[Collected data entries]
* * *

(* ===== verification/Gossip.v ===== *)
(** * Gossip: the driver between the engine and the peers

    Models [src/crates/aii-consensus-bft/src/gossip.rs].  The transport is its two
    queues: the payloads not yet received, and the payloads broadcast so far.
    Every method is a function from the driver to the driver; the activity count
    of [tick] is its result. *)
From stdpp Require Import base tactics gmap numbers strings list.
From Stdlib Require Import NArith Lia.
From S2P Require Import Prelude Bytes Crypto Bft Coordinator Slashing Codec Tx Trie Block Engine Wire.

Section gossip.
Context `{Primitives} `{Rlp}.

Record RoundFlags := mkFlags {
  f_proposed : option (N * N);
  f_prevoted : option (N * N);
  f_precommitted : option (N * N);
  last_proposal : option bytes;
  last_prevote : option bytes;
  last_precommit : option bytes;
  requested_blocks : gset N
}.

Definition default_flags : RoundFlags := mkFlags None None None None None None ∅.

Definition already_proposed (f : RoundFlags) (h r : N) : bool := bool_decide (f_proposed f = Some (h, r)).
Definition already_prevoted (f : RoundFlags) (h r : N) : bool := bool_decide (f_prevoted f = Some (h, r)).
Definition already_precommitted (f : RoundFlags) (h r : N) : bool :=
  bool_decide (f_precommitted f = Some (h, r)).

Record BftGossip := mkGossip {
  engine : BftEngine;
  inbox : list bytes;
  outbox : list bytes;
  flags : RoundFlags;
  harvested_blocks : list Block
}.

Definition BftGossip_new (e : BftEngine) : BftGossip := mkGossip e [] [] default_flags [].

Definition with_engine (self : BftGossip) (e : BftEngine) : BftGossip :=
  mkGossip e (inbox self) (outbox self) (flags self) (harvested_blocks self).
Definition with_flags (self : BftGossip) (f : RoundFlags) : BftGossip :=
  mkGossip (engine self) (inbox self) (outbox self) f (harvested_blocks self).
Definition broadcast (self : BftGossip) (b : bytes) : BftGossip :=
  mkGossip (engine self) (inbox self) (outbox self ++ [b]) (flags self) (harvested_blocks self).
Definition push_harvested (self : BftGossip) (b : Block) : BftGossip :=
  mkGossip (engine self) (inbox self) (outbox self) (flags self) (harvested_blocks self ++ [b]).

Definition drain_harvested (self : BftGossip) : BftGossip * list Block :=
  (mkGossip (engine self) (inbox self) (outbox self) (flags self) [], harvested_blocks self).

(** [while let Some(block) = try_harvest_committed()]: a harvest closes the
    round, so the second turn finds nothing. *)
Fixpoint auto_harvest_loop (fuel : nat) (self : BftGossip) : BftGossip :=
  match fuel with
  | O => self
  | S fuel =>
      let '(e, block) := try_harvest_committed (engine self) in
      match block with
      | Some b => auto_harvest_loop fuel (push_harvested (with_engine self e) b)
      | None => with_engine self e
      end
  end.

Definition auto_harvest (self : BftGossip) : BftGossip := auto_harvest_loop 2 self.

(** ** Bodies on the wire *)

Definition encode_block_body (b : BlockBody) : bytes := encode_body b.

Definition decode_block_body (b : bytes) : res BftError BlockBody :=
  fst <$> map_err (fun e => InvalidProposalBody (rlp_error_string e)) (decode_body b).

(** ** Outbound: propose and vote once per round *)

Definition proposal_msg (self : BftEngine) (h r : N) (block : Block) (pf : LeaderProof) : BftMessage :=
  Proposal h r (block_hash block) pf (coinbase (config self)) (encode_block_body (body block)).

Definition set_proposed (f : RoundFlags) (h r : N) (b : bytes) : RoundFlags :=
  mkFlags (Some (h, r)) (f_prevoted f) (f_precommitted f) (Some b) (last_prevote f)
    (last_precommit f) (requested_blocks f).
Definition set_prevoted (f : RoundFlags) (h r : N) (b : bytes) : RoundFlags :=
  mkFlags (f_proposed f) (Some (h, r)) (f_precommitted f) (last_proposal f) (Some b)
    (last_precommit f) (requested_blocks f).
Definition set_precommitted (f : RoundFlags) (h r : N) (b : bytes) : RoundFlags :=
  mkFlags (f_proposed f) (f_prevoted f) (Some (h, r)) (last_proposal f) (last_prevote f)
    (Some b) (requested_blocks f).
Definition set_requested (f : RoundFlags) (s : gset N) : RoundFlags :=
  mkFlags (f_proposed f) (f_prevoted f) (f_precommitted f) (last_proposal f) (last_prevote f)
    (last_precommit f) s.

(** A driver method that may panic; it returns the activity it caused. *)
Definition acting : Type := res BftError (BftGossip * N).

Definition bootstrap_propose (self : BftGossip) : acting :=
  let '(e, r) := cast_proposal (engine self) in
  let self := with_engine self e in
  match r with
  | Ok (block, pf) =>
      match current_round_state e with
      | None => Panic
      | Some (h, r, _) =>
          let b := encode (proposal_msg e h r block pf) in
          Ok (broadcast (with_flags self (set_proposed (flags self) h r b)) b, 1)
      end
  | Err _ => Ok (self, 0)
  | Panic => Panic
  end.

Definition maybe_propose (self : BftGossip) (h r : N) : acting :=
  if already_proposed (flags self) h r then Ok (self, 0)
  else
    match current_leader_index (engine self) with
    | None => Ok (self, 0)
    | Some leader_idx =>
        if negb (leader_idx =? N.to_nat (my_index (state (engine self))))%nat then Ok (self, 0)
        else
          let '(e, cp) := cast_proposal (engine self) in
          let self := with_engine self e in
          match cp with
          | Ok (block, pf) =>
              let b := encode (proposal_msg e h r block pf) in
              Ok (broadcast (with_flags self (set_proposed (flags self) h r b)) b, 1)
          | Err _ => Ok (self, 0)
          | Panic => Panic
          end
    end.

Definition maybe_prevote (self : BftGossip) (h r : N) : acting :=
  if already_prevoted (flags self) h r then Ok (self, 0)
  else
    let '(e, cv) := cast_prevote (engine self) in
    let self := with_engine self e in
    match cv with
    | Ok v =>
        let b := encode (Prevote v) in
        Ok (broadcast (with_flags self (set_prevoted (flags self) h r b)) b, 1)
    | Err _ => Ok (self, 0)
    | Panic => Panic
    end.

Definition maybe_precommit (self : BftGossip) (h r : N) : acting :=
  if already_precommitted (flags self) h r then Ok (self, 0)
  else
    let '(e, cp) := cast_precommit (engine self) in
    let self := with_engine self e in
    match cp with
    | Ok v =>
        let b := encode (Precommit v) in
        Ok (broadcast (with_flags self (set_precommitted (flags self) h r b)) b, 1)
    | Err _ => Ok (self, 0)
    | Panic => Panic
    end.

Definition retransmit (last : option bytes) (self : BftGossip) : BftGossip * N :=
  match last with
  | Some b => (broadcast self b, 1)
  | None => (self, 0)
  end.

Definition retransmit_proposal (self : BftGossip) := retransmit (last_proposal (flags self)) self.
Definition retransmit_prevote (self : BftGossip) := retransmit (last_prevote (flags self)) self.
Definition retransmit_precommit (self : BftGossip) := retransmit (last_precommit (flags self)) self.

Definition drive_phase (self : BftGossip) (h r : N) (ph : Phase) : acting :=
  match ph with
  | AwaitingProposal =>
      '(self, a) ← maybe_propose self h r;
      let '(self, b) := retransmit_proposal self in
      mret (self, a + b)
  | Prevoting =>
      '(self, a) ← maybe_prevote self h r;
      let '(self, b) := retransmit_proposal self in
      let '(self, c) := retransmit_prevote self in
      mret (self, a + b + c)
  | Precommitting =>
      '(self, a) ← maybe_precommit self h r;
      let '(self, b) := retransmit_prevote self in
      let '(self, c) := retransmit_precommit self in
      mret (self, a + b + c)
  | Committed => Ok (self, 0)
  end.

(** ** Inbound *)

Definition request_catchup_if_future_height (self : BftGossip) (remote_height : N)
    : BftGossip * bool :=
  let next_height := saturating_add u64_mod (head_number (state (engine self))) 1 in
  if remote_height <=? next_height then (self, false)
  else if bool_decide (next_height ∈ requested_blocks (flags self)) then (self, true)
  else
    let self := with_flags self
      (set_requested (flags self) ({[ next_height ]} ∪ requested_blocks (flags self))) in
    (broadcast self (encode (BlockRequest next_height)), true).

Definition handle_block_response (self : BftGossip) (block_bytes : bytes)
    (cert : PrecommitCertificate) : BftGossip * res BftError unit :=
  match map_err (fun e => InvalidProposalBody (rlp_error_string e)) (decode_block block_bytes) with
  | Ok (block, slice) =>
      if negb (len slice =? 0)
      then (self, Err (InvalidProposalBody "trailing bytes after synced block"))
      else
        let '(e, r) := adopt_synced_block (engine self) block cert in
        let self := with_engine self e in
        match r with
        | Ok adopted =>
            let self := with_flags self (set_requested (flags self)
              (requested_blocks (flags self) ∖ {[ number (header adopted) ]})) in
            (push_harvested self adopted, Ok tt)
        | Err e => (self, Err e)
        | Panic => (self, Panic)
        end
  | Err e => (self, Err e)
  | Panic => (self, Panic)
  end.

(** The condition of the fast forward at the head of [handle_proposal_msg]. *)
Definition should_jump (e : BftEngine) (h r : N) : bool :=
  (h =? saturating_add u64_mod (head_number (state e)) 1) &&
  match current_round_state e with
  | None => true
  | Some (active_height, active_round, _) => (active_height =? h) && (active_round <? r)
  end && (0 <? r).

Definition handle_proposal_msg (self : BftGossip) (h r : N) (bh : H256) (pf : LeaderProof)
    (coinbase : Address) (body_bytes : bytes) : BftGossip * res BftError unit :=
  let '(e, jumped) :=
    if should_jump (engine self) h r then fast_forward_to_round (engine self) r
    else (engine self, Ok tt) in
  let self := with_engine self e in
  match (_ ← jumped; decode_block_body body_bytes) with
  | Ok b =>
      let block := reconstruct_proposed_block_with_body e h pf coinbase b in
      if negb (bool_decide (block_hash block = bh)) then (self, Err ProposalHashMismatch)
      else
        let '(e, r) := submit_remote_proposal e block pf in
        (with_engine self e, r)
  | Err e => (self, Err e)
  | Panic => (self, Panic)
  end.

Definition dispatch_inbound (self : BftGossip) (msg : BftMessage) : BftGossip * res BftError unit :=
  match msg with
  | Proposal h r bh pf cb body_bytes =>
      let '(self, future) := request_catchup_if_future_height self h in
      if (future : bool) then (self, Ok tt)
      else handle_proposal_msg self h r bh pf cb body_bytes
  | Prevote v =>
      let '(self, future) := request_catchup_if_future_height self (vote_height v) in
      if (future : bool) then (self, Ok tt)
      else let '(e, r) := submit_remote_prevote (engine self) v in (with_engine self e, r)
  | Precommit v =>
      let '(self, future) := request_catchup_if_future_height self (vote_height v) in
      if (future : bool) then (self, Ok tt)
      else let '(e, r) := submit_remote_precommit (engine self) v in (with_engine self e, r)
  | BlockRequest h =>
      match committed_block_at (engine self) h with
      | Some (block, cert) =>
          (broadcast self (encode (BlockResponse (encode_block block) cert)), Ok tt)
      | None => (self, Ok tt)
      end
  | BlockResponse block_bytes cert => handle_block_response self block_bytes cert
  end.

(** ** [tick] *)

(** The inbox loop; the errors of [decode] and [dispatch_inbound] are dropped. *)
Fixpoint drain_inbox (msgs : list bytes) (self : BftGossip) (activity : N) : acting :=
  match msgs with
  | [] => Ok (self, activity)
  | b :: msgs =>
      match decode b with
      | Ok m =>
          let '(self, r) := dispatch_inbound self m in
          match r with
          | Panic => Panic
          | _ => drain_inbox msgs (auto_harvest self) (activity + 1)
          end
      | Err _ => drain_inbox msgs (auto_harvest self) activity
      | Panic => Panic
      end
  end.

Definition take_inbox (self : BftGossip) : list bytes * BftGossip :=
  (inbox self, mkGossip (engine self) [] (outbox self) (flags self) (harvested_blocks self)).

Definition tick (self : BftGossip) : acting :=
  let '(msgs, self) := take_inbox self in
  '(self, activity) ← drain_inbox msgs self 0;
  '(self, a) ← match current_round_state (engine self) with
               | Some (h, r, ph) => drive_phase self h r ph
               | None => if would_be_leader_next_height (engine self)
                         then bootstrap_propose self else mret (self, 0)
               end;
  mret (auto_harvest self, activity + a).
End gossip.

* * *

> Instructions for the task
Tally the lines in the records above that hold the word "unit", and give only that number.

> Expected answer
3